Task requirements: Present an exact copy of each line below.

[[ Source data, beginning ]]

Fixpoint assoc_set (k : K) (v : V) (m : list (K * V)) : list (K * V) :=
  match m with
  | [] => [(k, v)]
  | (k', v') :: m' =>
      if decide (k = k') then (k', v) :: m' else (k', v') :: assoc_set k v m'
  end.

Definition assoc_del (k : K) (m : list (K * V)) : list (K * V) :=
  filter (λ p, p.1 ≠ k) m.

Lemma assoc_get_set k k' v m :
  assoc_get k (assoc_set k' v m) = if decide (k = k') then Some v else assoc_get k m.
Proof.
  induction m as [|[k1 v1] m IH]; simpl; [done|].
  repeat (case_decide; simplify_eq/=; try done).
Qed.

Lemma assoc_get_set_eq k v m : assoc_get k (assoc_set k v m) = Some v.
Proof. by rewrite assoc_get_set, decide_True. Qed.

Lemma assoc_get_set_ne k k' v m :
  k ≠ k' → assoc_get k (assoc_set k' v m) = assoc_get k m.
Proof. intros. by rewrite assoc_get_set, decide_False. Qed.

Lemma assoc_set_again k v v' m : assoc_set k v (assoc_set k v' m) = assoc_set k v m.
Proof.
  induction m as [|[k1 v1] m IH]; simpl; repeat (case_decide; simplify_eq/=; try done). by rewrite IH.
Qed.

(** Setting a key again, with another key set in between. *)
Lemma assoc_set_over k v v' k2 v2 m :
  k ≠ k2 → assoc_set k v (assoc_set k2 v2 (assoc_set k v' m)) = assoc_set k2 v2 (assoc_set k v m).
Proof.
  intros Hne. induction m as [|[k1 v1] m IH]; simpl; repeat (case_decide; simplify_eq/=; try done).
  - by rewrite assoc_set_again.
  - by rewrite IH.
Qed.

Lemma assoc_get_del k k' m :
  assoc_get k (assoc_del k' m) = if decide (k = k') then None else assoc_get k m.
Proof.
  unfold assoc_del. induction m as [|[k1 v1] m IH]; [by case_decide|].
  rewrite filter_cons; simpl. repeat (case_decide; simplify_eq/=; try done).
Qed.

Lemma assoc_get_Some_elem k v m : assoc_get k m = Some v → (k, v) ∈ m.
Proof.
  induction m as [|[k1 v1] m IH]; simpl; [done|].
  case_decide; intros; simplify_eq; set_solver.
Qed.

Lemma assoc_get_None k m : assoc_get k m = None ↔ k ∉ m.*1.
Proof.
  induction m as [|[k1 v1] m IH]; simpl; [set_solver|].
  case_decide; simplify_eq; [set_solver|]. rewrite IH. set_solver.
Qed.

Lemma assoc_get_elem k v m : NoDup (m.*1) → (k, v) ∈ m → assoc_get k m = Some v.
Proof.
  induction m as [|[k1 v1] m IH]; simpl; [set_solver|].
  rewrite NoDup_cons, elem_of_cons. intros [Hk Hnd] [?|Hin]; simplify_eq.
  - by rewrite decide_True.
  - rewrite decide_False; [auto|]. intros ->. apply Hk.
    apply list_elem_of_fmap. by exists (k1, v).
Qed.

Lemma elem_of_keys_set k k' v m :
  k ∈ (assoc_set k' v m).*1 ↔ k = k' ∨ k ∈ m.*1.
Proof.
  induction m as [|[k1 v1] m IH]; simpl; [set_solver|].
  case_decide; simplify_eq/=; set_solver.
Qed.

Lemma keys_set k v m :
  (assoc_set k v m).*1 = m.*1 ++ (if decide (k ∈ m.*1) then [] else [k]).
Proof.
  induction m as [|[k1 v1] m IH]; [done|]. cbn [assoc_set].
  destruct (decide (k = k1)) as [->|Hne]; rewrite !fmap_cons; cbn [fst].
  - rewrite decide_True by left. by rewrite app_nil_r.
  - rewrite IH. simpl. do 2 f_equal. apply decide_ext. rewrite elem_of_cons. naive_solver.
Qed.

Lemma NoDup_keys_set k v m : NoDup (m.*1) → NoDup ((assoc_set k v m).*1).
Proof.
  induction m as [|[k1 v1] m IH]; simpl; [intros; apply NoDup_singleton|].
  rewrite NoDup_cons. intros [Hk Hnd].
  case_decide; simplify_eq/=; rewrite NoDup_cons; [done|].
  rewrite elem_of_keys_set. set_solver.
Qed.

Lemma elem_of_keys_del k k' m : k ∈ (assoc_del k' m).*1 ↔ k ≠ k' ∧ k ∈ m.*1.
Proof.
  unfold assoc_del. induction m as [|[k1 v1] m IH]; [simpl; set_solver|].
  rewrite filter_cons; simpl. case_decide; simpl; rewrite ?elem_of_cons, IH; naive_solver.
Qed.

Lemma NoDup_keys_del k m : NoDup (m.*1) → NoDup ((assoc_del k m).*1).
Proof.
  induction m as [|[k1 v1] m IH]; [done|].
  rewrite fmap_cons, NoDup_cons. intros [Hk ?]. unfold assoc_del.
  rewrite filter_cons. case_decide; simpl in *; [|by apply IH].
  rewrite NoDup_cons. split; [|by apply IH].
  intros [_ ?]%(elem_of_keys_del k1 k m). naive_solver.
Qed.
End assoc.
#[export] Hint Resolve NoDup_keys_set NoDup_keys_del : nexus.

(** ** Stable sorting

    [Array.prototype.sort] is stable, so with a comparator that is a total
    preorder its result is the stable insertion sort of the array. *)

Section sort_by.
Context {A : Type} (le : A → A → bool).

Fixpoint insert_by (x : A) (l : list A) : list A :=
  match l with
  | [] => [x]
  | y :: l' => if le x y then x :: y :: l' else y :: insert_by x l'
  end.

Definition sort_by (l : list A) : list A := foldr insert_by [] l.

Lemma insert_by_perm x l : insert_by x l ≡ₚ x :: l.
Proof.
  induction l as [|y l IH]; simpl; [done|]. case_match; [done|].
  rewrite IH. constructor.
Qed.

Lemma sort_by_perm l : sort_by l ≡ₚ l.
Proof. induction l as [|x l IH]; simpl; [done|]. by rewrite insert_by_perm, IH. Qed.

Lemma elem_of_sort_by x l : x ∈ sort_by l ↔ x ∈ l.
Proof. by rewrite sort_by_perm. Qed.

Lemma NoDup_sort_by l : NoDup l → NoDup (sort_by l).
Proof. by rewrite sort_by_perm. Qed.

Hypothesis le_total : ∀ x y, le x y = false → le y x = true.
Hypothesis le_trans : ∀ x y z, le x y = true → le y z = true → le x z = true.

[[ Source data, end ]]

Response:
Fixpoint assoc_set (k : K) (v : V) (m : list (K * V)) : list (K * V) :=
  match m with
  | [] => [(k, v)]
  | (k', v') :: m' =>
      if decide (k = k') then (k', v) :: m' else (k', v') :: assoc_set k v m'
  end.

Definition assoc_del (k : K) (m : list (K * V)) : list (K * V) :=
  filter (λ p, p.1 ≠ k) m.

Lemma assoc_get_set k k' v m :
  assoc_get k (assoc_set k' v m) = if decide (k = k') then Some v else assoc_get k m.
Proof.
  induction m as [|[k1 v1] m IH]; simpl; [done|].
  repeat (case_decide; simplify_eq/=; try done).
Qed.

Lemma assoc_get_set_eq k v m : assoc_get k (assoc_set k v m) = Some v.
Proof. by rewrite assoc_get_set, decide_True. Qed.

Lemma assoc_get_set_ne k k' v m :
  k ≠ k' → assoc_get k (assoc_set k' v m) = assoc_get k m.
Proof. intros. by rewrite assoc_get_set, decide_False. Qed.

Lemma assoc_set_again k v v' m : assoc_set k v (assoc_set k v' m) = assoc_set k v m.
Proof.
  induction m as [|[k1 v1] m IH]; simpl; repeat (case_decide; simplify_eq/=; try done). by rewrite IH.
Qed.

(** Setting a key again, with another key set in between. *)
Lemma assoc_set_over k v v' k2 v2 m :
  k ≠ k2 → assoc_set k v (assoc_set k2 v2 (assoc_set k v' m)) = assoc_set k2 v2 (assoc_set k v m).
Proof.
  intros Hne. induction m as [|[k1 v1] m IH]; simpl; repeat (case_decide; simplify_eq/=; try done).
  - by rewrite assoc_set_again.
  - by rewrite IH.
Qed.

Lemma assoc_get_del k k' m :
  assoc_get k (assoc_del k' m) = if decide (k = k') then None else assoc_get k m.
Proof.
  unfold assoc_del. induction m as [|[k1 v1] m IH]; [by case_decide|].
  rewrite filter_cons; simpl. repeat (case_decide; simplify_eq/=; try done).
Qed.

Lemma assoc_get_Some_elem k v m : assoc_get k m = Some v → (k, v) ∈ m.
Proof.
  induction m as [|[k1 v1] m IH]; simpl; [done|].
  case_decide; intros; simplify_eq; set_solver.
Qed.

Lemma assoc_get_None k m : assoc_get k m = None ↔ k ∉ m.*1.
Proof.
  induction m as [|[k1 v1] m IH]; simpl; [set_solver|].
  case_decide; simplify_eq; [set_solver|]. rewrite IH. set_solver.
Qed.

Lemma assoc_get_elem k v m : NoDup (m.*1) → (k, v) ∈ m → assoc_get k m = Some v.
Proof.
  induction m as [|[k1 v1] m IH]; simpl; [set_solver|].
  rewrite NoDup_cons, elem_of_cons. intros [Hk Hnd] [?|Hin]; simplify_eq.
  - by rewrite decide_True.
  - rewrite decide_False; [auto|]. intros ->. apply Hk.
    apply list_elem_of_fmap. by exists (k1, v).
Qed.

Lemma elem_of_keys_set k k' v m :
  k ∈ (assoc_set k' v m).*1 ↔ k = k' ∨ k ∈ m.*1.
Proof.
  induction m as [|[k1 v1] m IH]; simpl; [set_solver|].
  case_decide; simplify_eq/=; set_solver.
Qed.

Lemma keys_set k v m :
  (assoc_set k v m).*1 = m.*1 ++ (if decide (k ∈ m.*1) then [] else [k]).
Proof.
  induction m as [|[k1 v1] m IH]; [done|]. cbn [assoc_set].
  destruct (decide (k = k1)) as [->|Hne]; rewrite !fmap_cons; cbn [fst].
  - rewrite decide_True by left. by rewrite app_nil_r.
  - rewrite IH. simpl. do 2 f_equal. apply decide_ext. rewrite elem_of_cons. naive_solver.
Qed.

Lemma NoDup_keys_set k v m : NoDup (m.*1) → NoDup ((assoc_set k v m).*1).
Proof.
  induction m as [|[k1 v1] m IH]; simpl; [intros; apply NoDup_singleton|].
  rewrite NoDup_cons. intros [Hk Hnd].
  case_decide; simplify_eq/=; rewrite NoDup_cons; [done|].
  rewrite elem_of_keys_set. set_solver.
Qed.

Lemma elem_of_keys_del k k' m : k ∈ (assoc_del k' m).*1 ↔ k ≠ k' ∧ k ∈ m.*1.
Proof.
  unfold assoc_del. induction m as [|[k1 v1] m IH]; [simpl; set_solver|].
  rewrite filter_cons; simpl. case_decide; simpl; rewrite ?elem_of_cons, IH; naive_solver.
Qed.

Lemma NoDup_keys_del k m : NoDup (m.*1) → NoDup ((assoc_del k m).*1).
Proof.
  induction m as [|[k1 v1] m IH]; [done|].
  rewrite fmap_cons, NoDup_cons. intros [Hk ?]. unfold assoc_del.
  rewrite filter_cons. case_decide; simpl in *; [|by apply IH].
  rewrite NoDup_cons. split; [|by apply IH].
  intros [_ ?]%(elem_of_keys_del k1 k m). naive_solver.
Qed.
End assoc.
#[export] Hint Resolve NoDup_keys_set NoDup_keys_del : nexus.

(** ** Stable sorting

    [Array.prototype.sort] is stable, so with a comparator that is a total
    preorder its result is the stable insertion sort of the array. *)

Section sort_by.
Context {A : Type} (le : A → A → bool).

Fixpoint insert_by (x : A) (l : list A) : list A :=
  match l with
  | [] => [x]
  | y :: l' => if le x y then x :: y :: l' else y :: insert_by x l'
  end.

Definition sort_by (l : list A) : list A := foldr insert_by [] l.

Lemma insert_by_perm x l : insert_by x l ≡ₚ x :: l.
Proof.
  induction l as [|y l IH]; simpl; [done|]. case_match; [done|].
  rewrite IH. constructor.
Qed.

Lemma sort_by_perm l : sort_by l ≡ₚ l.
Proof. induction l as [|x l IH]; simpl; [done|]. by rewrite insert_by_perm, IH. Qed.

Lemma elem_of_sort_by x l : x ∈ sort_by l ↔ x ∈ l.
Proof. by rewrite sort_by_perm. Qed.

Lemma NoDup_sort_by l : NoDup l → NoDup (sort_by l).
Proof. by rewrite sort_by_perm. Qed.

Hypothesis le_total : ∀ x y, le x y = false → le y x = true.
Hypothesis le_trans : ∀ x y z, le x y = true → le y z = true → le x z = true.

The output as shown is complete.